(** The body of [$((], up to the parentheses that close it: the byte at which
    it ends. [depth] starts at [initial], and [body_end] is set when it first
    falls below. *)
Fixpoint balanced_loop (fuel : nat) (opened : Z) (initial depth : Z) (body_end : option Z) : lex Z :=
  match fuel with
  | O => throw OutOfFuel
  | S fuel =>
      let! c := next_char in
      match c with
      | None => throw (lexical opened UnterminatedArithmetic)
      | Some (index, c) =>
          let again := balanced_loop fuel opened initial in
          if c =? newline then do! bump_line in again depth body_end
          else if c =? ch "\" then
            let! next := next_char in
            do! (match next with
                 | Some (_, c) => if c =? newline then bump_line else ret tt
                 | None => ret tt
                 end) in
            again depth body_end
          else if c =? ch "'" then
            do! modify (fun l =>
              let '(_, lines, after, _) := take_quoted (ch "'") (chars_left l) in
              set_line (line l + lines) (set_chars after l)) in
            again depth body_end
          else if c =? double_quote then
            do! modify (fun l =>
              let '(lines, after) := skip_double_quoted false (chars_left l) in
              set_line (line l + lines) (set_chars after l)) in
            again depth body_end
          else if c =? ch "(" then again (depth + 1) body_end
          else if c =? ch ")" then
            let depth := depth - 1 in
            let body_end :=
              match body_end with
              | Some e => Some e
              | None => if depth + 1 =? initial then Some index else None
              end in
            if depth =? 0 then
              let end_ := unwrap_or body_end index in
              if index =? end_ + 1 then ret end_
              else throw (lexical opened ArithmeticClosingText)
            else again depth body_end
          else again depth body_end
      end
  end.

- _ABOUT THIS TASK_
Please go through the data above and copy each line that has the word "with".

- _WRITTEN SOLUTION_
  match fuel with
      match c with
            do! (match next with
              match body_end with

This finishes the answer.